GSK-3β activity and hyperdopamine-dependent behaviors

Abstract

Dopamine plays important roles in normal brain function and many neuropsychiatric disorders. Classically, dopamine receptors are positively coupled to G protein-mediated signaling to regulate cyclic adenosine monophosphate (cAMP)-protein kinase A (PKA)-dopamine and cAMP-regulated phosphoprotein of 32 kDa (DARPP-32) and Ca(2+) pathways. However, emerging evidence indicates that under hyperdopaminergic conditions, the protein kinase B (Akt)-glycogen synthase kinase 3β (GSK-3β) signaling cascade may mediate dopamine actions via D(2)-like receptors. This cAMP-independent signaling pathway involves the regulation of downstream synaptic targets, e.g., AMPA receptor, NMDA receptors, and thus synaptic plasticity. Here we provide an overview of how this novel signaling pathway relays dopamine receptor-mediated responses, particularly hyperdopamine-dependent behaviors. We discuss the relevance of the Akt/GSK-3β signaling cascade for the expression of dopamine-dependent behaviors and the drug actions associated with dopaminergic systems.

Figure 1

Model illustrating the signaling pathways activated by optimal DA and hyperdopamine. A, under normal conditions, optimal DA through activation of D1-coupled Gs/olf protein activates the classic AC/cAMP/PKA/DARPP-32 pathway, which reduces the activity of protein phosphatase 1 (PP1). In addition, phosphorylation of DARPP-32 by Cdk5 causes inhibition of PKA, inactivation of protein phosphatase 2A (PP2A), and decreased dephosphorylation of DARPP-32. Inhibition of PKA also results in decreased phosphorylation of DARPP-32 and, therefore, inactivation of PP1. Inhibition of PKA and activation of PP1 synergistically regulate the phosphorylation of various substrates, such as AMPA and NMDA receptors, and thus induce long-term plasticity and enhance cognitive functions.
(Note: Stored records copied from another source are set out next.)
(** ** Liquidation messages *)

Lemma elem_of_mapSet {A} k (v : A) m i : i ∈ (mapSet k v m).*1 <-> i = k \/ i ∈ m.*1.
Proof.
  induction m as [|[k' v'] m IH]; simpl; [by rewrite elem_of_cons|].
  destruct (k' =? k) eqn:E; simpl; rewrite !elem_of_cons; [|rewrite IH; tauto].
  apply Z.eqb_eq in E as ->. tauto.
Qed.

Lemma elem_of_mapOf {A} (l : list (Z * A)) i : i ∈ (mapOf l).*1 <-> i ∈ l.*1.
Proof.
  unfold mapOf. assert (forall m, i ∈ (foldl (fun m kv => mapSet kv.1 kv.2 m) m l).*1 <-> i ∈ m.*1 \/ i ∈ l.*1) as Hg.
  { induction l as [|kv l IH]; intros m; simpl; [rewrite elem_of_nil; tauto|].
    rewrite IH, elem_of_mapSet, elem_of_cons. tauto. }
  rewrite Hg. simpl. rewrite elem_of_nil. tauto.
Qed.

Lemma mapHas_keys {A} k (m : list (Z * A)) : mapHas k m = true <-> k ∈ m.*1.
Proof.
  unfold mapHas. induction m as [|[k' v] m IH]; simpl; [by rewrite elem_of_nil|].
  rewrite elem_of_cons. destruct (k' =? k) eqn:E; [apply Z.eqb_eq in E as ->; tauto|].
  apply Z.eqb_neq in E. rewrite IH. split; [tauto|]. by intros [->|].
Qed.

(** Rows with the position were applied, and later rows without it. *)
Definition Vanished (out : list Output) (i : Z) : Prop :=
  exists o1 s1 w1 r1 o2 s2 w2 r2 o3,
    out = o1 ++ Applied s1 w1 r1 :: o2 ++ Applied s2 w2 r2 :: o3 /\ i ∈ p_id <$> r1 /\ i ∉ p_id <$> r2.

Lemma Vanished_app out o i : Vanished out i -> Vanished (out ++ o) i.
Proof.
  intros (o1 & s1 & w1 & r1 & o2 & s2 & w2 & r2 & o3 & -> & H). exists o1, s1, w1, r1, o2, s2, w2, r2, (o3 ++ o).
  split; [|done]. by rewrite <- app_assoc, <- app_comm_cons, <- app_assoc, <- app_comm_cons.
Qed.

(** The page remembers ids it applied, and checks positions that vanished. *)
Record Remembers (m : Machine) (out : list Output) : Prop := {
  r_prev : forall prev, prevPositionIds (page m) = Some prev -> exists o1 s w rows o2,
    out = o1 ++ Applied s w rows :: o2 /\ forall i, i ∈ prev.*1 <-> i ∈ p_id <$> rows;
  r_vanish : forall v i, v ∈ vanishes m -> i ∈ v_ids v -> Vanished out i }.

Lemma Remembers_later m m' out o :
  (forall prev, prevPositionIds (page m') = Some prev -> prevPositionIds (page m) = Some prev) ->
  (forall v, v ∈ vanishes m' -> v ∈ vanishes m) -> Remembers m out -> Remembers m' (out ++ o).
Proof.
  intros Hp Hv [Rp Rv]. split.
  - intros prev Hprev. destruct (Rp prev (Hp prev Hprev)) as (o1 & s & w & rows & o2 & -> & H).
    exists o1, s, w, rows, (o2 ++ o). split; [|done]. by rewrite <- app_assoc, <- app_comm_cons.
  - intros v i Hin Hi. by apply Vanished_app, (Rv v i (Hv v Hin)).
Qed.

Lemma elem_of_takeAt {A} i (l : list A) x rest y : takeAt i l = Some (x, rest) -> y ∈ rest -> y ∈ l.
Proof. intros ->%takeAt_perm Hy. by right. Qed.

Lemma crossIds_keys rows i :
  i ∈ (mapOf ((fun q => (p_id q, bool_decide (marginMode q = Cross))) <$> rows)).*1 <-> i ∈ p_id <$> rows.
Proof. rewrite elem_of_mapOf, <- list_fmap_compose. done. Qed.

Lemma endPositions_remembers f r m m' out o :
  Remembers m out -> endPositions f r m = (m', o) -> Remembers m' (out ++ o).
Proof.
  intros HR. unfold endPositions.
  destruct (negb _); [intros [= <- <-]; by eapply (Remembers_later m); [..|exact HR]|].
  destruct r as [err|rows]; [intros [= <- <-]; by eapply (Remembers_later m); [..|exact HR]|].
  destruct (f_leader f); [intros [= <- <-]; eapply (Remembers_later m); [done| |exact HR]; simpl; by rewrite app_nil_r|].
  unfold detectVanish. cbn [prevPositionIds setPositions expectedCloseIds].
  set (current := mapOf _). assert (forall i, i ∈ current.*1 <-> i ∈ p_id <$> rows) as Hcur by (intros; apply crossIds_keys).
  assert (forall p vs, page m' = p -> vanishes m' = vanishes m ++ vs -> prevPositionIds p = Some current ->
    o = [Applied (f_seq f) (f_who f) rows] ->
    (forall v i, v ∈ vs -> i ∈ v_ids v -> Vanished (out ++ o) i) -> Remembers m' (out ++ o)) as Hmk.
  { intros p vs Hpage Hv Hp -> Hvs. split.
    - rewrite Hpage, Hp. intros prev [= <-]. by exists out, (f_seq f), (f_who f), rows, [].
    - rewrite Hv. intros v i [Hin|Hin]%elem_of_app Hi; [|by eapply Hvs].
      apply Vanished_app. by eapply (r_vanish _ _ HR). }
  destruct (prevPositionIds (page m)) as [prev|] eqn:Hprev; intros [= <- <-];
    (eapply Hmk; [reflexivity | reflexivity | reflexivity | reflexivity |]); intros v i Hv Hi; [|by apply elem_of_nil in Hv].
  destruct (r_prev _ _ HR prev Hprev) as (o1 & s & w & rows1 & o2 & -> & Hids).
  assert (i ∈ prev.*1 /\ i ∉ current.*1) as [Hin Hnot].
  { destruct (bfilter _ prev.*1) as [|j js] eqn:Hb; [by apply elem_of_nil in Hv|].
    apply list_elem_of_singleton in Hv as ->. cbn [v_ids] in Hi. rewrite <- Hb in Hi.
    apply elem_of_bfilter in Hi as [Hin [Hn _]%andb_true_iff]. split; [done|].
    rewrite <- mapHas_keys. by destruct (mapHas i current). }
  exists o1, s, w, rows1, o2, (f_seq f), (f_who f), rows, [].
  split; [by rewrite <- app_assoc|]. split; [by apply Hids | by rewrite <- Hcur].
Qed.

Lemma endOrders_keeps f r now m m' o :
  endOrders f r now m = (m', o) ->
  prevPositionIds (page m') = prevPositionIds (page m) /\ vanishes m' = vanishes m.
Proof.
  unfold endOrders. destruct (negb _); [by intros [= <- _]|].
  destruct r as [err|rows]; [by intros [= <- _]|].
  destruct (detectOrders _ _ _ _) as [[es o'] n]. intros [= <- _]. cbn [page vanishes withPage].
  match goal with |- context [Nat.iter n (startPositions ?w) ?m0] => destruct (start_keeps w m0 n) as (_ & Hv & Hp) end.
  by rewrite Hv.
Qed.

Lemma connection_remembers m m0 m' out o :
  prevPositionIds (page m0) = prevPositionIds (page m) -> vanishes m0 = vanishes m ->
  Remembers m out -> connectionEffect m0 = (m', o) -> Remembers m' (out ++ o).
Proof.
  unfold connectionEffect. intros Hp Hv HR Hm.
  destruct (wallet m0); injection Hm as <- <-; (eapply (Remembers_later m); [..|exact HR]); simpl; try done;
    rewrite ?Hp, ?Hv; done.
Qed.

Lemma step_remembers fmt m e m' out o :
  Remembers m out -> step fmt m e = (m', o) -> Remembers m' (out ++ o).
Proof.
  intros HR. assert (forall m1 o', prevPositionIds (page m1) = prevPositionIds (page m) ->
    (forall v, v ∈ vanishes m1 -> v ∈ vanishes m) -> Remembers m1 (out ++ o')) as Hq.
  { intros m1 o' Hp Hv. eapply (Remembers_later m); [|done|done]. by rewrite Hp. }
  destruct e as [who| |v| | |who|i r|i r now|i liqs now|id]; simpl; intros Hs.
  1-3: by eapply (connection_remembers m); [..|exact Hs].
  1-3: try destruct (wallet m); injection Hs as <- <-; by apply Hq.
  - destruct (takeAt i (positionFetches m)) as [[f rest]|]; [|injection Hs as <- <-; by apply Hq].
    eapply endPositions_remembers; [|exact Hs]. specialize (Hq (withFetches rest (orderFetches m) (vanishes m) m) []).
    rewrite app_nil_r in Hq. by apply Hq.
  - destruct (takeAt i (orderFetches m)) as [[f rest]|]; [|injection Hs as <- <-; by apply Hq].
    apply endOrders_keeps in Hs as [Hp Hv]. apply Hq; [by rewrite Hp|]. by rewrite Hv.
  - destruct (takeAt i (vanishes m)) as [[v rest]|] eqn:Ht; [|injection Hs as <- <-; by apply Hq].
    assert (forall u, u ∈ rest -> u ∈ vanishes m) as Hsub by (intros u; by eapply elem_of_takeAt).
    unfold endVanish in Hs. destruct liqs; [injection Hs as <- <-; by apply Hq|].
    destruct (announceVanished _ _ _ _ _ _ _) as [es o']. injection Hs as <- <-. by apply Hq.
  - injection Hs as <- <-. by apply Hq.
Qed.

Lemma announces_keys P s0 s k : Announces P s0 s -> k ∈ toasts s.2 -> k ∈ toasts s0.2 \/ P k.
Proof.
  induction 1 as [|key type title now s' Hkey _ IH]; [tauto|].
  unfold announce. destruct (push _ _ _ _ _) as [[|] es]; [|done]. simpl.
  rewrite toasts_app, elem_of_app. intros [?|Hk%list_elem_of_singleton]; [by apply IH | subst; by right].
Qed.

Lemma liqKey_inj i j : liqKey i = liqKey j -> i = j.
Proof. unfold liqKey. intros H. apply (inj decimalOfZ). by injection H. Qed.

(** The page only announces a liquidation that happened: rows with the
    position were on screen, later rows were without it, and the liquidation
    events then read from the chain have that position. *)
Theorem liquidation_messages_are_real fmt events m out i :
  run fmt opened events = (m, out) -> Toast (liqKey i) ∈ out ->
  Vanished out i /\
  exists k liqs now l, EVanishEnd k liqs now ∈ events /\ l ∈ liqs /\ l_positionId l = Some (Some i).
Proof.
  assert (forall events m0 pre out, Remembers m0 pre -> run fmt m0 events = (m, out) -> Toast (liqKey i) ∈ out ->
    Vanished (pre ++ out) i /\
    exists k liqs now l, EVanishEnd k liqs now ∈ events /\ l ∈ liqs /\ l_positionId l = Some (Some i)) as Hgen.
  { clear events out. intros events. induction events as [|e events IH]; intros m0 pre out HR Hrun Hin; simpl in Hrun.
    { injection Hrun as _ <-. by apply elem_of_nil in Hin. }
    destruct (step fmt m0 e) as [m1 o1] eqn:He. destruct (run fmt m1 events) as [m2 o2] eqn:Hr. injection Hrun as -> <-.
    rewrite app_assoc. apply elem_of_app in Hin as [Hin|Hin].
    - destruct (step_announces fmt m0 e m1 o1 He) as (s & Ha & _ & Ho).
      assert (liqKey i ∈ toasts o1) as Hk by (apply list_elem_of_omap; by exists (Toast (liqKey i))).
      rewrite Ho in Hk. apply (announces_keys _ _ _ _ Ha) in Hk as [Hk|Hk]; [by apply elem_of_nil in Hk|].
      destruct Hk as [(j & suffix & Hk)|(idx & v & liqs & now & j & -> & Hv & Hj & [[Hk (l & Hl & Hli)]|Hk])]; try discriminate Hk.
      apply liqKey_inj in Hk as <-. split.
      + do 2 apply Vanished_app. apply (r_vanish _ _ HR v i); [|done]. by eapply list_elem_of_lookup_2.
      + exists idx, liqs, now, l. split; [by left|done].
    - destruct (IH m1 (pre ++ o1) o2 (step_remembers _ _ _ _ _ _ HR He) Hr Hin) as (Hvan & k & liqs & now & l & Hk & Hl).
      split; [done|]. exists k, liqs, now, l. split; [by right|done]. }
  intros Hrun Hin. apply (Hgen events opened [] out); [|done|done].
  split; [done|]. intros v j Hv. by apply elem_of_nil in Hv.
Qed.

(** ** Runs *)

Definition shownPosition (id : Z) (who : string) : Position := parsePosition (somePosition id who).
Definition pendingOrder : Order := parseOrder (someOrder 1000 "GA" 1 0).
Definition plain : number -> string := fun _ => EmptyString.

(** Two refreshes overlap; the older answers last. *)
Definition overlapping : list Event :=
  [EConnect "GA"; ERefreshPositions; EPositionsEnd 1 (Ok [shownPosition 9 "GA"]);
   EPositionsEnd 0 (Ok [shownPosition 7 "GA"; shownPosition 9 "GA"])].

Lemma stale_reads_never_overwrite_witness :
  exists m out, run plain opened overlapping = (m, out) /\ omap appliedSeq out = [2] /\
    rawPositions (page m) = shown [] out.
Proof.
  eexists _, _. split; [vm_compute; reflexivity|]. split; [reflexivity|].
  eapply (stale_reads_never_overwrite plain overlapping). vm_compute; reflexivity.
Defined.

(** A position vanishes, and the chain has its liquidation; a second check of
    the same loss says nothing more. *)
Definition liquidated : list Event :=
  let liq := {| l_positionId := Some (Some 7); l_price := zeroN; l_totalPnl := None |} in
  [EConnect "GA"; EPositionsEnd 0 (Ok [shownPosition 7 "GA"]); ERefreshPositions; EPositionsEnd 0 (Ok []);
   EVanishEnd 0 [liq] 1; ERefreshPositions; EPositionsEnd 0 (Ok [shownPosition 7 "GA"]); ERefreshPositions;
   EPositionsEnd 0 (Ok []); EVanishEnd 0 [liq] 2].

Lemma messages_are_not_repeated_witness :
  exists m out, run plain opened liquidated = (m, out) /\ toasts out = ["liq-7"%string] /\ Spaced (toasts out).
Proof.
  eexists _, _. split; [vm_compute; reflexivity|]. split; [reflexivity|].
  eapply (messages_are_not_repeated plain liquidated). vm_compute; reflexivity.
Defined.

Lemma liquidation_messages_are_real_witness :
  exists m out, run plain opened liquidated = (m, out) /\ Vanished out 7.
Proof.
  eexists _, _. split; [vm_compute; reflexivity|].
  eapply (liquidation_messages_are_real plain liquidated); [vm_compute; reflexivity|].
  eapply (list_elem_of_lookup_2 _ 2). vm_compute. reflexivity.
Defined.

(** ** Divergences *)

(** Switching the wallet does not forget the previous one's orders: its
    pending orders are announced as executed or removed. *)
Example switched_wallet_reports_fills :
  toasts (run plain opened [EConnect "GA"; EOrdersEnd 0 (Ok [pendingOrder]) 1; EDisconnect; EConnect "GB";
                            EOrdersEnd 0 (Ok []) 2]).2 = ["order-1000-gone"%string].
Proof. vm_compute. reflexivity. Qed.

(** A refresh set by a trade reads for the account that traded, and takes the
    newest number: after a switch the page shows the other account's rows. *)
Example late_refresh_shows_previous_account :
  let m := (run plain opened [EConnect "GA"; EPositionsEnd 0 (Ok []); EConnect "GB"; EPositionsEnd 0 (Ok []);
                              EAfterTrade "GA"; EPositionsEnd 0 (Ok [shownPosition 7 "GA"])]).1 in
  wallet m = Some "GB"%string /\ p_trader <$> rawPositions (page m) = ["GA"%string].
Proof. split; vm_compute; reflexivity. Qed.

(** Disconnecting clears the rows but not the refresh under way, which puts
    them back. *)
Example disconnected_page_shows_rows :
  let m := (run plain opened [EConnect "GA"; EDisconnect; EPositionsEnd 0 (Ok [shownPosition 7 "GA"])]).1 in
  wallet m = None /\ p_id <$> rawPositions (page m) = [7].
Proof. split; vm_compute; reflexivity. Qed.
B, under hyperdopaminergic conditions, however, the signaling pathways activated by DA are much more complicated. On the one hand, by sequentially activating DA D1 receptors, PKA and PP2A reduce the level of DARPP-32. Dephosphorylation of DARPP-32 by PP-2A removes the inhibition of PKA. Activation of PKA also results in increased phosphorylation of DARPP-32 and inhibition of PP1. Activation of PKA and inhibition of PP1 synergistically increase the phosphorylation of various substrates such as glutamate receptors. On the other hand, emerging evidence indicates that a high concentration of DA likely activates D2 receptors more than it does D1 receptors. Under hyperdopaminergic conditions, Akt/GSK-3β signaling cascade critically mediates DA actions via D₂-like receptors. This cAMP-independent signaling pathway involves β-arrestin and PP2A in the upstream and regulation of glutamate receptors and synaptic plasticity in the downstream. Consequently, increase of GSK-3β activity would cause a cognitive deficit. In the striatum, it has also been reported that under a high concentration of DA, the D1/D2 heterooligomer couples to Gq/11 or Gβγ to activate the phospholipase C/IP3/PP2B pathway and to regulate synaptic functions.